The next day, Luke renounces ownership of the death note. The killer's partner is not happy that L has ruled out Luke as a suspect in the Kira case and tells him he'll prove that Luke is in fact Kira. Luke receives a phone call from Sophia who tells him to meet her at the library. She is being held at gunpoint by the partner. L is watching the library's security feed and asks Watari to run the lie detection program. Captain Murray joins L. When Luke arrives, the partner holds Sophia at gunpoint and tells him to admit he is Kira. L and the taskforce watch as Luke claims he is not Kira. They release that Luke is telling the truth and send cops to save them. The partner shoots Sophia but Luke dives in front of her, taking the shot. The partner realizes he was wrong and the cops arrive to arrest him but he shoots himself in the head.

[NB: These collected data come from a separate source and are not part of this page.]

(** * wasabi.util: a shallow embedding and its verified properties

    The module [wasabi/util.py] gathers terminal presentation helpers:
    ANSI colouring ([color]), line diffs ([diff_strings]), word wrapping
    ([wrap]), encoding fallbacks ([locale_escape], [can_render]) and
    capability detection ([supports_ansi]).

    Conventions of the embedding:
    - a Python [str] is the list of its code points ([list Z]);
    - a Python [bytes] is a list of byte values ([list Z]);
    - list indices and lengths are [nat];
    - a Python [dict] is a [gmap];
    - a call that may raise returns a [result]. *)

From Stdlib Require Import ZArith Ascii String DecimalString Sorted Permutation.
From stdpp Require Import base tactics option list gmap sorting.

Set Default Proof Using "Type".

(* ===================================================================== *)
(** * Part I: the model *)
(* ===================================================================== *)

(** ** Python text *)

Abbreviation str := (list Z).
Abbreviation bytes := (list Z).

(** A literal made of ASCII characters. *)
Definition lit (s : string) : str :=
  map (λ c, Z.of_nat (nat_of_ascii c)) (list_ascii_of_string s).

Definition ESC : Z := 27.  (* "\x1b" *)
Definition NL : Z := 10.   (* "\n" *)

(** [sep.join(items)] *)
Fixpoint join (sep : str) (items : list str) : str :=
  match items with
  | [] => []
  | [x] => x
  | x :: rest => x ++ sep ++ join sep rest
  end.

(** [s.split("\n")]: never empty, [""] for the empty string. *)
Fixpoint split_nl (s : str) : list str :=
  match s with
  | [] => [[]]
  | c :: s' =>
      if (c =? NL)%Z then [] :: split_nl s'
      else match split_nl s' with
           | l :: ls => (c :: l) :: ls
           | [] => [[c]]
           end
  end.

(** [str(n)] for an [int]. *)
Definition str_of_int (n : Z) : str :=
  lit (NilZero.string_of_int (Z.to_int n)).

(** [l[lo:hi]] for non-negative bounds (out-of-range bounds are clamped). *)
Definition slice {A} (l : list A) (lo hi : nat) : list A :=
  take (hi - lo) (drop lo l).

(** [any(flags)] *)
Definition any (flags : list bool) : bool := existsb id flags.

(** ** Exceptions *)

Inductive exn :=
  | UnicodeEncodeError
  | UnicodeDecodeError
  | ValueError
  | OSError.

Inductive result (A : Type) :=
  | Ok (a : A)
  | Raise (e : exn).
Arguments Ok {A} a.
Arguments Raise {A} e.

Definition bind {A B} (r : result A) (k : A → result B) : result B :=
  match r with
  | Ok a => k a
  | Raise e => Raise e
  end.

(** ** Constants of the module *)

Module MESSAGES.
Definition GOOD : str := lit "good".
Definition FAIL : str := lit "fail".
Definition WARN : str := lit "warn".
Definition INFO : str := lit "info".
End MESSAGES.

Definition COLORS : gmap (list Z) Z :=
  list_to_map
    [ (MESSAGES.GOOD, 2%Z);
      (MESSAGES.FAIL, 1%Z);
      (MESSAGES.WARN, 3%Z);
      (MESSAGES.INFO, 4%Z);
      (lit "red", 1%Z);
      (lit "green", 2%Z);
      (lit "yellow", 3%Z);
      (lit "blue", 4%Z);
      (lit "pink", 5%Z);
      (lit "cyan", 6%Z);
      (lit "white", 7%Z);
      (lit "grey", 8%Z);
      (lit "black", 16%Z) ].

Definition INSERT_SYMBOL : str := lit "+".
Definition DELETE_SYMBOL : str := lit "-".
Definition ENV_ANSI_DISABLED : str := lit "ANSI_COLORS_DISABLED".

(** ** [color] *)

(** The values [fg] and [bg] take: [None], an [int], or a [str]. *)
Inductive color_arg :=
  | NoColor
  | Index (n : Z)
  | Name (s : str).

(** [COLORS.get(c, c)]: the keys of [COLORS] are all strings. *)
Definition COLORS_get (c : color_arg) : color_arg :=
  match c with
  | Name s =>
      match COLORS !! s with
      | Some n => Index n
      | None => Name s
      end
  | _ => c
  end.

(** Python truth value of a colour argument. *)
Definition truthy (c : color_arg) : bool :=
  match c with
  | NoColor => false
  | Index n => negb (n =? 0)%Z
  | Name s => negb (bool_decide (s = []))
  end.

(** ["{}".format(c)] *)
Definition format_arg (c : color_arg) : str :=
  match c with
  | NoColor => lit "None"
  | Index n => str_of_int n
  | Name s => s
  end.

(** The list [styles] built by [color] from the resolved colours. *)
Definition styles_of (fg bg : color_arg) (bold underline : bool) : list str :=
  let styles := [] in
  let styles := if bold then styles ++ [lit "1"] else styles in
  let styles := if underline then styles ++ [lit "4"] else styles in
  let styles :=
    if truthy fg then styles ++ [lit "38;5;" ++ format_arg fg] else styles in
  let styles :=
    if truthy bg then styles ++ [lit "48;5;" ++ format_arg bg] else styles in
  styles.

(** ["\x1b[{}m{}\x1b[0m".format(codes, text)] *)
Definition escape (codes text : str) : str :=
  ESC :: lit "[" ++ codes ++ lit "m" ++ text ++ ESC :: lit "[0m".

Definition color (text : str) (fg bg : color_arg) (bold underline : bool) : str :=
  let fg := COLORS_get fg in
  let bg := COLORS_get bg in
  if negb (any [truthy fg; truthy bg; bold]) then text
  else escape (join (lit ";") (styles_of fg bg bold underline)) text.

(** ** [difflib.SequenceMatcher]

    [diff_strings] builds [difflib.SequenceMatcher(None, a, b)] and reads
    its [get_opcodes()].  The matcher of the standard library is embedded
    here method by method, for [isjunk = None] and [autojunk = True]. *)

Module difflib.

(** [Match(a, b, size)] *)
Definition Match : Type := nat * nat * nat.

Inductive tag := Equal | Insert | Delete | Replace.

(** An opcode [(tag, i1, i2, j1, j2)]. *)
Definition opcode : Type := tag * nat * nat * nat * nat.

Record SequenceMatcher := {
  a : list str;
  b : list str;
  b2j : gmap (list Z) (list nat);
  bjunk : gset (list Z);
  bpopular : gset (list Z);
}.

(** First loop of [__chain_b]:
    [for i, elt in enumerate(b): b2j.setdefault(elt, []).append(i)] *)
Definition index_elements (b : list str) : gmap (list Z) (list nat) :=
  fold_left
    (λ (m : gmap (list Z) (list nat)) '(i, elt),
       <[elt := default [] (m !! elt) ++ [i]]> m)
    (zip (seq 0 (length b)) b) ∅.

(** Last part of [__chain_b]: with [autojunk] and at least 200 elements,
    an element found at more than [n // 100 + 1] places is popular and
    loses its entry in [b2j]. *)
Definition popular_elements (n : nat) (m : gmap (list Z) (list nat)) : gset (list Z) :=
  if 200 <=? n then
    let ntest := n / 100 + 1 in
    dom (filter (λ kv, ntest < length kv.2) m)
  else ∅.

Definition purge (popular : gset (list Z)) (m : gmap (list Z) (list nat)) :
    gmap (list Z) (list nat) :=
  set_fold delete m popular.

(** [SequenceMatcher(None, a, b)]: no junk predicate, so [bjunk] is empty. *)
Definition new (a b : list str) : SequenceMatcher :=
  let m := index_elements b in
  let popular := popular_elements (length b) m in
  {| a := a; b := b; b2j := purge popular m; bjunk := ∅; bpopular := popular |}.

Definition isbjunk (sm : SequenceMatcher) (x : str) : bool :=
  bool_decide (x ∈ bjunk sm).

(** [a[i] == b[j]], both indices in range. *)
Definition same_at (sm : SequenceMatcher) (i j : nat) : bool :=
  match a sm !! i, b sm !! j with
  | Some x, Some y => bool_decide (x = y)
  | _, _ => false
  end.

(** [isbjunk(b[j])], or its negation when [want] is [false]. *)
Definition junk_at (sm : SequenceMatcher) (want : bool) (j : nat) : bool :=
  match b sm !! j with
  | Some y => eqb (isbjunk sm y) want
  | None => false
  end.

(** [j2len.get(j - 1, 0)] *)
Definition j2lenget (j2len : gmap nat nat) (j : nat) : nat :=
  match j with
  | 0 => 0
  | S j' => default 0 (j2len !! j')
  end.

(** The loop [for j in b2j.get(a[i], nothing)] of [find_longest_match],
    with its [continue] and [break]. *)
Fixpoint scan_row (j2len : gmap nat nat) (i blo bhi : nat) (js : list nat)
    (newj2len : gmap nat nat) (best : Match) : gmap nat nat * Match :=
  match js with
  | [] => (newj2len, best)
  | j :: js' =>
      if j <? blo then scan_row j2len i blo bhi js' newj2len best
      else if bhi <=? j then (newj2len, best)
      else
        let k := j2lenget j2len j + 1 in
        let newj2len := <[j := k]> newj2len in
        let best := if best.2 <? k then (i + 1 - k, j + 1 - k, k) else best in
        scan_row j2len i blo bhi js' newj2len best
  end.

(** [b2j.get(a[i], nothing)] *)
Definition places (sm : SequenceMatcher) (i : nat) : list nat :=
  match a sm !! i with
  | Some x => default [] (b2j sm !! x)
  | None => []
  end.

(** The loop [for i in range(alo, ahi)]. *)
Definition scan_rows (sm : SequenceMatcher) (alo ahi blo bhi : nat) :
    gmap nat nat * Match :=
  fold_left
    (λ '(j2len, best) i, scan_row j2len i blo bhi (places sm i) ∅ best)
    (seq alo (ahi - alo))
    (∅, (alo, blo, 0)).

(** [while besti > alo and bestj > blo and <junk test on b[bestj-1]> and
    a[besti-1] == b[bestj-1]: besti, bestj, bestsize = besti-1, bestj-1,
    bestsize+1] *)
Fixpoint extend_left (sm : SequenceMatcher) (want : bool) (alo blo : nat)
    (besti bestj bestsize : nat) {struct besti} : Match :=
  match besti, bestj with
  | S i', S j' =>
      if (alo <? besti) && (blo <? bestj) && junk_at sm want j' && same_at sm i' j'
      then extend_left sm want alo blo i' j' (S bestsize)
      else (besti, bestj, bestsize)
  | _, _ => (besti, bestj, bestsize)
  end.

(** [while besti+bestsize < ahi and bestj+bestsize < bhi and <junk test on
    b[bestj+bestsize]> and a[besti+bestsize] == b[bestj+bestsize]:
    bestsize += 1], run for at most [n] steps. *)
Fixpoint extend_right_steps (sm : SequenceMatcher) (want : bool) (ahi bhi : nat)
    (n : nat) (besti bestj bestsize : nat) : Match :=
  match n with
  | 0 => (besti, bestj, bestsize)
  | S n' =>
      if (besti + bestsize <? ahi) && (bestj + bestsize <? bhi)
         && junk_at sm want (bestj + bestsize)
         && same_at sm (besti + bestsize) (bestj + bestsize)
      then extend_right_steps sm want ahi bhi n' besti bestj (S bestsize)
      else (besti, bestj, bestsize)
  end.

(** The loop leaves once [besti + bestsize] reaches [ahi], after at most
    [ahi - (besti + bestsize)] steps. *)
Definition extend_right (sm : SequenceMatcher) (want : bool) (ahi bhi : nat)
    (m : Match) : Match :=
  let '(besti, bestj, bestsize) := m in
  extend_right_steps sm want ahi bhi (ahi - (besti + bestsize)) besti bestj bestsize.

Definition extend (sm : SequenceMatcher) (want : bool) (alo ahi blo bhi : nat)
    (m : Match) : Match :=
  let '(besti, bestj, bestsize) := m in
  extend_right sm want ahi bhi (extend_left sm want alo blo besti bestj bestsize).

Definition find_longest_match (sm : SequenceMatcher) (alo ahi blo bhi : nat) : Match :=
  let best := (scan_rows sm alo ahi blo bhi).2 in
  (* extend by non-junk elements on each end *)
  let best := extend sm false alo ahi blo bhi best in
  (* then by junk elements on each end *)
  extend sm true alo ahi blo bhi best.

(** Tuples compare lexicographically in [matching_blocks.sort()]. *)
Definition Match_le (x y : Match) : Prop :=
  let '(i1, j1, k1) := x in
  let '(i2, j2, k2) := y in
  i1 < i2 ∨ (i1 = i2 ∧ (j1 < j2 ∨ (j1 = j2 ∧ k1 ≤ k2))).

Global Instance Match_le_dec x y : Decision (Match_le x y).
Proof. destruct x as [[i1 j1] k1], y as [[i2 j2] k2]. unfold Match_le. apply _. Defined.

Luke wakes up in the hospital days later. Everyone is relieved he is fine and they prepare to take him home. Luke then takes his personal items, turns on his cellphone and he notices that he has a video message from himself. The message explains that he is Kira and that he tried to get rid of the death note by burning it, but it couldn't be destroyed. In order to get rid of all suspicion of himself, Luke orchestrated the whole situation with Sophia and the partner by writing it on the death note, then he gave up the death note so he could convincingly deny any knowledge of himself being Kira. The message further explains that he hid the death note in an abandoned cemetery. Luke is taken aback by this realization and he throws his cellphone against the wall. Then, L enters the room. Luke asks if he knows him. L replies no, but I know you.

The script ends with a voiceover from Luke telling us that he passes by the cemetery every day and he thinks a lot about what happened. He realizes he can never tell anyone about what happened and he prepares to go to law school. The final shot is of Luke walking through the street and he looks back at the cemetery where he buried the death note.